TASK OBJECTIVE: Using the listing below, set down exactly the lines starting at the line that contains "MkLoop (lp_engine s) (lp_in s) (lp_pay s) (lp_conns s) c" and ending at the line that contains "Definition with_confirms (l", both included, and no others.
::::
(* ===== verification/EventLoop.v ===== *)
(** * The engine's event loop

    Models [Start], [Handler], [Shutdown] and the pausing of
    [pkg/engine/engine.go] with the channels it selects on, [PayChan.Send] with
    its confirmation channels, and the goroutines [RunAdHandler] and [SetupGossip]
    of [peerstore.go].  The loop is at a place where it can be interrupted; an
    event says which case it takes or what others do.  What the loop does with a
    message or a payment is [HandleMessage] and [HandlePayment] of [Engine]. *)

From S2P Require Transport.
From S2P Require Export Engine Chan.

(** A payment in its channel: with the number of its [ConfirmChan]. *)
Record Pay := MkPay { p_payment : Payment; p_confirm : nat }.

(** Where the loop is: in the select of [Handler], sending the confirmation [k], in
    the select of the pause, or returned from [Start]. *)
Inductive place := Awaits | Confirms (k : nat) | Paused | Ended.

Section Loop.
Context {cr : Crypto} {ma : Multiaddrs} {pe : Peers} {tp : Transports} {env : Env}.
Context {User IntroHook : Type}.
Abbreviation Engine := (Engine (User := User) (IntroHook := IntroHook)).
Context (run_cb : CB (User := User) (IntroHook := IntroHook) → ID → Onion → bytes → GoM Engine (option error)).
(** How deep messages nest before the model gives up. *)
Context (fuel : nat).

(** What the loop takes from its channels, and what others call meanwhile. *)
Inductive input := IMessage (b : bytes) | IPayment (p : Pay) | ICall (m : GoM Engine unit).

Record Loop := MkLoop {
  lp_engine : Engine;
  lp_in : chan bytes;                    (* the transport of the local node *)
  lp_pay : chan Pay;
  lp_conns : chan nat;                   (* new connections *)
  lp_pause : chan unit;
  lp_confirms : list (chan bool);
  ShuttingDown : bool;
  cancelled : bool;                      (* whether the context has ended *)
  lp_taken : list (bool * input);        (* everything taken, and whether it was handled *)
  lp_sent : list bytes;                  (* everything that arrived *)
}.

Definition with_engine (e : Engine) (s : Loop) : Loop :=
  MkLoop e (lp_in s) (lp_pay s) (lp_conns s) (lp_pause s) (lp_confirms s) (ShuttingDown s) (cancelled s) (lp_taken s) (lp_sent s).
Definition with_in (c : chan bytes) (s : Loop) : Loop :=
  MkLoop (lp_engine s) c (lp_pay s) (lp_conns s) (lp_pause s) (lp_confirms s) (ShuttingDown s) (cancelled s) (lp_taken s) (lp_sent s).
Definition with_pay (c : chan Pay) (s : Loop) : Loop :=
  MkLoop (lp_engine s) (lp_in s) c (lp_conns s) (lp_pause s) (lp_confirms s) (ShuttingDown s) (cancelled s) (lp_taken s) (lp_sent s).
Definition with_conns (c : chan nat) (s : Loop) : Loop :=
  MkLoop (lp_engine s) (lp_in s) (lp_pay s) c (lp_pause s) (lp_confirms s) (ShuttingDown s) (cancelled s) (lp_taken s) (lp_sent s).
Definition with_pause (c : chan unit) (s : Loop) : Loop :=
  MkLoop (lp_engine s) (lp_in s) (lp_pay s) (lp_conns s) c (lp_confirms s) (ShuttingDown s) (cancelled s) (lp_taken s) (lp_sent s).
Definition with_confirms (l : list (chan bool)) (s : Loop) : Loop :=
  MkLoop (lp_engine s) (lp_in s) (lp_pay s) (lp_conns s) (lp_pause s) l (ShuttingDown s) (cancelled s) (lp_taken s) (lp_sent s).
Definition with_down (b c : bool) (s : Loop) : Loop :=
  MkLoop (lp_engine s) (lp_in s) (lp_pay s) (lp_conns s) (lp_pause s) (lp_confirms s) b c (lp_taken s) (lp_sent s).
Definition takes_in (handled : bool) (i : input) (s : Loop) : Loop :=
  MkLoop (lp_engine s) (lp_in s) (lp_pay s) (lp_conns s) (lp_pause s) (lp_confirms s) (ShuttingDown s) (cancelled s)
    (lp_taken s ++ [(handled, i)]) (lp_sent s).
Definition with_sent (l : list bytes) (s : Loop) : Loop :=
  MkLoop (lp_engine s) (lp_in s) (lp_pay s) (lp_conns s) (lp_pause s) (lp_confirms s) (ShuttingDown s) (cancelled s) (lp_taken s) l.

(** [ReceiveToLocalNode]: the manager is locked for it, and there is a transport. *)
Definition ReceiveToLocalNode : GoM Engine unit :=
  mgr (locked (l ← GetLocalNode; n ← node_at l; match n_Transport n with Some _ => mret tt | None => panicM PNil end)).

(** [LogEntry]: the fingerprint of the local node. *)
Definition LogEntry : GoM Engine unit :=
  mgr (l ← GetLocalNode; n ← node_at l; mret tt).

(** What is evaluated before the loop waits: the line [Handler] begins with, and the
    channels of the select. *)
Definition enter (at_ : place) : GoM Engine unit :=
  match at_ with
  | Awaits => LogEntry ;; ReceiveToLocalNode
  | Paused => ReceiveToLocalNode
  | Confirms _ | Ended => mret tt
  end.

(** [Shutdown]: once. *)
Definition Shutdown (s : Loop) : Loop := if ShuttingDown s then s else with_down true true s.

(** What an input does to the engine. *)
Definition handle_input (i : input) : GoM Engine unit :=
  match i with
  | IMessage b => HandleMessage run_cb fuel (Load b 0) ONil
  | IPayment p => HandlePayment (p_payment p)
  | ICall m => m
  end.

(** What the inputs do one after the other. *)
Fixpoint handle_inputs (l : list input) : GoM Engine unit :=
  match l with
  | [] => mret tt
  | i :: l => handle_input i ;; handle_inputs l
  end.

(** ** Events *)

Inductive event :=
(** the loop takes a case of its select, or sent its confirmation *)
| TakesDone | TakesConn | TakesMessage | TakesPayment | TakesPause | Confirmed
(** a message arrives, somebody pays, waits for a confirmation, or dials *)
| Arrives (b : bytes) | Pays (p : Payment) | AwaitsConfirm (k : nat) | Dials (d : nat)
(** somebody signals [Pause], calls [Shutdown], or ends the context *)
| Pauses | Shuts | Cancels
(** another goroutine does something with the engine *)
| Calls (m : GoM Engine unit).

Inductive Config :=
| Running (s : Loop) (at_ : place)
| Crashed (p : panic).

(** The loop goes on at [at_] with what a call left. *)
Definition engine_does {A} (m : GoM Engine A) (s : Loop) (k : Loop → Config) : Config :=
  match m (lp_engine s) with
  | Ret (_, e) => k (with_engine e s)
  | Panic p => Crashed p
  end.

(** [p.ConfirmChan <- true] *)
Definition confirm (k : nat) (s : Loop) : Config :=
  match lp_confirms s !! k with
  | None => Crashed PNil
  | Some c =>
      match send true c with
      | Ret (r, c') => Running (with_confirms (<[k := c']> (lp_confirms s)) s) (match r with Goes => Awaits | Parks => Confirms k end)
      | Panic p => Crashed p
      end
  end.

(** One event: [None] when it cannot happen now.  The expressions of a select are
    evaluated when the loop enters it, which is before any of its cases. *)
Definition step (e : event) (c : Config) : option Config :=
  match c with
  | Crashed _ => None
  | Running s at_ =>
      match e, at_ with
      | TakesDone, Awaits => if cancelled s then Some (engine_does (enter at_) s (λ s, Running (Shutdown s) Ended)) else None
      | TakesDone, Paused => if cancelled s then Some (engine_does (enter at_) s (λ s, Running s Ended)) else None
      | TakesConn, Awaits =>
          match try_recv (lp_conns s) with
          | Some (Some _, c) => Some (engine_does (enter at_) (with_conns c s) (λ s, Running s Awaits))
          | _ => None
          end
      | TakesMessage, Awaits =>
          match try_recv (lp_in s) with
          | Some (Some b, c) =>
              Some (engine_does (enter at_ ;; handle_input (IMessage b)) (takes_in true (IMessage b) (with_in c s)) (λ s, Running s Awaits))
          | _ => None
          end
      | TakesMessage, Paused =>
          match try_recv (lp_in s) with
          | Some (Some b, c) => Some (engine_does (enter at_) (takes_in false (IMessage b) (with_in c s)) (λ s, Running s Paused))
          | _ => None
          end
      | TakesPayment, Awaits =>
          match try_recv (lp_pay s) with
          | Some (Some p, c) =>
              Some (engine_does (enter at_ ;; handle_input (IPayment p)) (takes_in true (IPayment p) (with_pay c s)) (confirm (p_confirm p)))
          | _ => None
          end
      | TakesPayment, Paused =>
          match try_recv (lp_pay s) with
          | Some (Some p, c) => Some (engine_does (enter at_) (takes_in false (IPayment p) (with_pay c s)) (λ s, Running s Paused))
          | _ => None
          end
      | TakesPause, Awaits =>
          match try_recv (lp_pause s) with
          | Some (_, c) => Some (engine_does (enter at_ ;; local_name) (with_pause c s) (λ s, Running s Paused))
          | None => None
          end
      | TakesPause, Paused =>
          match try_recv (lp_pause s) with
          | Some (_, c) => Some (engine_does (enter at_ ;; local_name) (with_pause c s) (λ s, Running s Awaits))
          | None => None
          end
      | Confirmed, Confirms k =>
          match lp_confirms s !! k with
          | Some c => if bool_decide (ch_senders c = []) then Some (Running s Awaits) else None
          | None => None
          end
      | Arrives b, _ =>
          match send b (lp_in s) with
          | Ret (_, c) => Some (Running (with_sent (lp_sent s ++ [b]) (with_in c s)) at_)
          | Panic p => Some (Crashed p)
          end
      | Pays p, _ =>
          match send (MkPay p (length (lp_confirms s))) (lp_pay s) with
          | Ret (_, c) => Some (Running (with_confirms (lp_confirms s ++ [make 0]) (with_pay c s)) at_)
          | Panic p => Some (Crashed p)
          end
      | AwaitsConfirm k, _ =>
          match lp_confirms s !! k with
          | Some c =>
              if bool_decide (k ∈ p_confirm <$> ch_senders (lp_pay s)) then None   (* still sending the payment *)
              else let '(_, _, c') := recv c in Some (Running (with_confirms (<[k := c']> (lp_confirms s)) s) at_)
          | None => None
          end
      | Dials d, _ =>
          match send d (lp_conns s) with
          | Ret (_, c) => Some (Running (with_conns c s) at_)
          | Panic p => Some (Crashed p)
          end
      | Pauses, _ =>
          match send tt (lp_pause s) with
          | Ret (_, c) => Some (Running (with_pause c s) at_)
          | Panic p => Some (Crashed p)
          end
      | Calls m, _ => Some (engine_does m (takes_in true (ICall m) s) (λ s, Running s at_))
      | Shuts, _ => Some (Running (Shutdown s) at_)
      | Cancels, _ => Some (Running (with_down (ShuttingDown s) true s) at_)
      | _, _ => None
      end
  end.

Definition steps (c c' : Config) : Prop := ∃ e, step e c = Some c'.

Fixpoint run (es : list event) (c : Config) : option Config :=
  match es with
  | [] => Some c
  | e :: es => step e c ≫= run es
  end.

(** [Start] on a new engine: [bufs] is the room of its transport's channel.  The
    goroutines it starts for the gossip are those below. *)
Definition Start (bufs : nat) (e : Engine) : Config :=
  Running (MkLoop e (make bufs) (make (Z.to_nat Node.PaymentChanBuffers)) (make Transport.ConnBufs) (make 0) [] false false [] []) Awaits.

(** ** The goroutines of [peerstore.go] *)

(** One turn of the loop [RunAdHandler] starts: whether it ends.  [next] is what the
    subscription answers, [err] what the handler does with a message. *)
Definition RunAdHandler_turn {M} (next : M + error) (err : M → option error) (done : bool) : bool :=
  match next with
  | inr _ => false
  | inl m => match err m with Some _ => false | None => done end
  end.

(** The turns until the loop ends, [None] when it has not ended after those given. *)
Fixpoint RunAdHandler {M} (turns : list (M + error)) (err : M → option error) (done : bool) : option nat :=
  match turns with
  | [] => None
  | next :: turns => if RunAdHandler_turn next err done then Some 1%nat else S <$> RunAdHandler turns err done
  end.

(** [SetupGossip]: what was set up, and whether the context was cancelled. *)
Definition SetupGossip {P T S} (NewGossipSub : P + error) (Join : P → T + error) (Subscribe : T → S + error)
    : (option P * option T * option S * option error) * bool :=
  match NewGossipSub with
  | inr e => ((None, None, None, Some e), true)
  | inl ps =>
      match Join ps with
      | inr e => ((Some ps, None, None, Some e), true)
      | inl t =>
          match Subscribe t with
          | inr e => ((Some ps, Some t, None, Some e), true)
          | inl s => ((Some ps, Some t, Some s, None), false)
          end
      end
  end.
End Loop.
::::
COMPLETED TASK:
  MkLoop (lp_engine s) (lp_in s) (lp_pay s) (lp_conns s) c (lp_confirms s) (ShuttingDown s) (cancelled s) (lp_taken s) (lp_sent s).
Definition with_confirms (l : list (chan bool)) (s : Loop) : Loop :=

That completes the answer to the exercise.